◆ PROBLEM DETAILS:
Whenever the string "From" turns up in a line below, that line should be copied.

DATA RECORDS START

(* ===== verification/AcceptorFacts.v ===== *)
(** * Reasoning rules for connections

    [ConnInsensitive]: a property of the world that does not look at the
    connection heap nor at the closures connections post is kept by every
    operation of a connection. *)

From S2P Require Import Prelude Errors Effect Options Endpoint Status Observers ListenerBase.
From S2P Require Import ListenerFacts Connection.
From S2P Require Acceptor.

Local Open Scope Z_scope.

Definition conn_task (t : task acceptor_task) : bool :=
  match t with
  | TExt (TSessionFinished _ _ _) | TExt (TConnStart _) | TExt (TConnRequestStop _)
  | TExt (TConnForceClose _) => true
  | _ => false
  end.

Class ConnInsensitive (P : aworld -> Prop) : Prop := {
  cins_connections v w : P w -> P (ext_update (set_a_connections v) w);
  cins_post ex t w : conn_task t = true -> P w -> P (set_w_queue (w_queue w ++ [(ex, t)]) w) }.

Section Connections.
Context (P : aworld -> Prop) `{!ConnInsensitive P}.

Abbreviation keeps m := (pres (E := aenv) P m).
Abbreviation nt m := (nothrow (E := aenv) P m).

Lemma conn_post ex t : conn_task t = true -> keeps (post ex t).
Proof. intros Ht e w H. apply wp_post; [|done]. intros _. by apply cins_post. Qed.

Lemma cins_update c f w : P w -> P (ext_update (update_connection c f) w).
Proof.
  intros H. unfold ext_update, update_connection.
  by apply (cins_connections (alter f c (a_connections (w_ext w)))) in H.
Qed.

Lemma conn_update c f : nt (modify_ext (update_connection c f)).
Proof. intros e w X H. apply wp_modify. by apply cins_update. Qed.

(** [finish], [force_close] and [request_stop] are [noexcept]: whatever is
    posted successfully or not, they return. *)
Lemma conn_finish c ec ep : nt (finish c ec ep).
Proof.
  intros e w X H. unfold finish, get_ext, close_now, modify_ext. do 3 eff_step.
  eff_step; [|by eff_step]. eff_step; [by eff_step|]. do 7 eff_step.
  assert (H' := cins_update c (set_cn_socket_open false) _ (cins_update c (set_cn_finished true) _ H)).
  eff_step; [|done].
  eapply wp_mono; [by apply conn_post | done |]. intros ? ? ?. by eff_step.
Qed.

Lemma conn_force_close c : nt (force_close c).
Proof.
  intros e w X H. unfold force_close. do 2 eff_step.
  eapply wp_mono; [by apply conn_post | done |]. intros ? ? ?. by apply conn_finish.
Qed.

Lemma conn_request_stop c : nt (request_stop c).
Proof.
  intros e w X H. unfold request_stop. do 2 eff_step.
  eapply wp_mono; [by apply conn_post | done |]. intros ? ? ?. by apply conn_force_close.
Qed.

(** The connection is started on its strand, or closed when that throws. *)
Lemma conn_post_start c :
  nt (try_catch (post (connection_strand c) (TExt (TConnStart c))) (fun _ => force_close c)).
Proof.
  intros e w X H. eff_step. eapply wp_pres; [by apply conn_post | done | done |].
  intros ? ? ?. by apply conn_force_close.
Qed.

Lemma conn_for_each (l : list nat) (f : nat -> AM unit) :
  (forall c, nt (f c)) -> nt (for_each l f).
Proof.
  intros Hf e w X H. apply (wp_for_each l f e (fun _ => P) X); [|done].
  intros. by apply Hf.
Qed.

Lemma conn_report c x : nt (report c x).
Proof. intros e w X H. unfold report. eff_step; [by apply conn_update | by eff_step]. Qed.

Lemma conn_session_handler c ec : nt (session_handler c ec).
Proof.
  intros e w X H. unfold session_handler, get_ext. do 2 eff_step. eff_step; [|by eff_step].
  eff_step. eapply wp_nothrow; [apply conn_update | done |].
  intros [] ? ?. by apply conn_finish.
Qed.

Lemma conn_start c : nt (start c).
Proof.
  intros e w X H. unfold start, async_run. do 4 eff_step.
  eapply wp_nothrow; [apply conn_report | done |]. intros [] w1 H1. eff_step.
  apply (wp_nothrow P); [| done |].
  - intros ????. eff_step; [by apply conn_session_handler | by apply conn_update].
  - intros [] w2 H2. eff_step; eff_step; [by apply conn_finish | done].
Qed.

Lemma conn_run_request_stop c : nt (run_request_stop c).
Proof. apply conn_update. Qed.

Lemma conn_run_force_close c : nt (run_force_close c).
Proof. intros e w X H. by apply conn_finish. Qed.

Lemma conn_session_completes c x ec : nt (session_completes c x ec).
Proof.
  intros e w X H. unfold session_completes, get_ext. do 2 eff_step. eff_step; [|by eff_step].
  eff_step; [|done]. eff_step. eapply wp_nothrow; [apply conn_update | done |].
  intros [] w1 H1. eff_step. eapply wp_nothrow; [apply conn_report | done |].
  intros [] w2 H2. by apply conn_session_handler.
Qed.
End Connections.

Global Instance anywhere_conn_insensitive : ConnInsensitive anywhere.
Proof. repeat split. Qed.

(** ** No exception leaves the listener while the executor accepts work *)

Section Accepting.
Import Acceptor.
Variable cfg : config.

Abbreviation quiet m := (total (E := aenv) (S := aworld) accepting m).

Lemma quiet_conn_request_stop c : quiet (Connection.request_stop c).
Proof. apply total_nothrow, conn_request_stop, _. Qed.

Lemma quiet_conn_force_close c : quiet (Connection.force_close c).
Proof. apply total_nothrow, conn_force_close, _. Qed.

Lemma quiet_cancel_io which : quiet (modify (cancel_io which)).
Proof. apply total_modify. Qed.

Lemma quiet_modify_ext f : quiet (modify_ext f).
Proof. apply total_modify. Qed.

Lemma quiet_get_ext {A} (f : acceptor_state -> A) : quiet (get_ext f).
Proof. apply total_gets. Qed.

#[local] Hint Resolve quiet_conn_request_stop quiet_conn_force_close quiet_cancel_io
  quiet_modify_ext quiet_get_ext kept_anywhere : eff.

Lemma quiet_finish ec reason : quiet (Acceptor.finish cfg ec reason).
Proof.
  unfold Acceptor.finish, state, set_stop_reason, acceptor_close, retry_timer_cancel,
    shutdown_timer_cancel. total_auto.
Qed.
#[local] Hint Resolve quiet_finish : eff.

Lemma quiet_maybe_finish : quiet (maybe_finish cfg).
Proof. unfold maybe_finish, state, stop_reason. total_auto. Qed.
#[local] Hint Resolve quiet_maybe_finish : eff.

Lemma kept_arm_shutdown_timer d : kept (E := aenv) accepting anywhere (arm_shutdown_timer d).
Proof. unfold arm_shutdown_timer, shutdown_timer_cancel. total_auto. Qed.

Lemma kept_arm_retry_timer d : kept (E := aenv) accepting anywhere (arm_retry_timer d).
Proof. unfold arm_retry_timer, retry_timer_cancel. total_auto. Qed.
#[local] Hint Resolve kept_arm_shutdown_timer kept_arm_retry_timer : eff.

Lemma quiet_begin_stop ec reason : quiet (begin_stop cfg ec reason).
Proof.
  unfold begin_stop, state, set_stop_reason, acceptor_cancel, acceptor_close, retry_timer_cancel.
  total_auto.
Qed.
#[local] Hint Resolve quiet_begin_stop : eff.

Lemma quiet_accept_next reason : quiet (accept_next cfg reason).
Proof. unfold accept_next, state, record_diagnostic. total_auto. Qed.
#[local] Hint Resolve quiet_accept_next : eff.

Lemma quiet_retry_accept ec : quiet (retry_accept cfg ec).
Proof. unfold retry_accept, record_diagnostic. total_auto. Qed.
#[local] Hint Resolve quiet_retry_accept : eff.

Lemma quiet_open_acceptor : quiet (open_acceptor cfg).
Proof. unfold open_acceptor, acceptor_open. total_auto. Qed.
#[local] Hint Resolve quiet_open_acceptor : eff.

Lemma quiet_start_on_strand h : quiet (start_on_strand cfg h).
Proof. unfold start_on_strand, state, clear_diagnostics. total_auto. Qed.
#[local] Hint Resolve quiet_start_on_strand : eff.

Lemma quiet_accepted ec : quiet (accepted cfg ec).
Proof. unfold accepted, state, record_diagnostic. total_auto. Qed.

Lemma quiet_session_finished info ec ep : quiet (session_finished cfg info ec ep).
Proof. unfold session_finished, state, record_diagnostic. total_auto. Qed.

Lemma quiet_shutdown_deadline ec : quiet (shutdown_deadline cfg ec).
Proof. unfold shutdown_deadline, record_diagnostic. total_auto. Qed.

Lemma quiet_retry_timer_expired ec : quiet (retry_timer_expired cfg ec).
Proof. unfold retry_timer_expired. total_auto. Qed.
End Accepting.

DATA RECORDS END

◆ SOLUTION TO THIS TASK:
From S2P Require Import Prelude Errors Effect Options Endpoint Status Observers ListenerBase.
From S2P Require Import ListenerFacts Connection.
From S2P Require Acceptor.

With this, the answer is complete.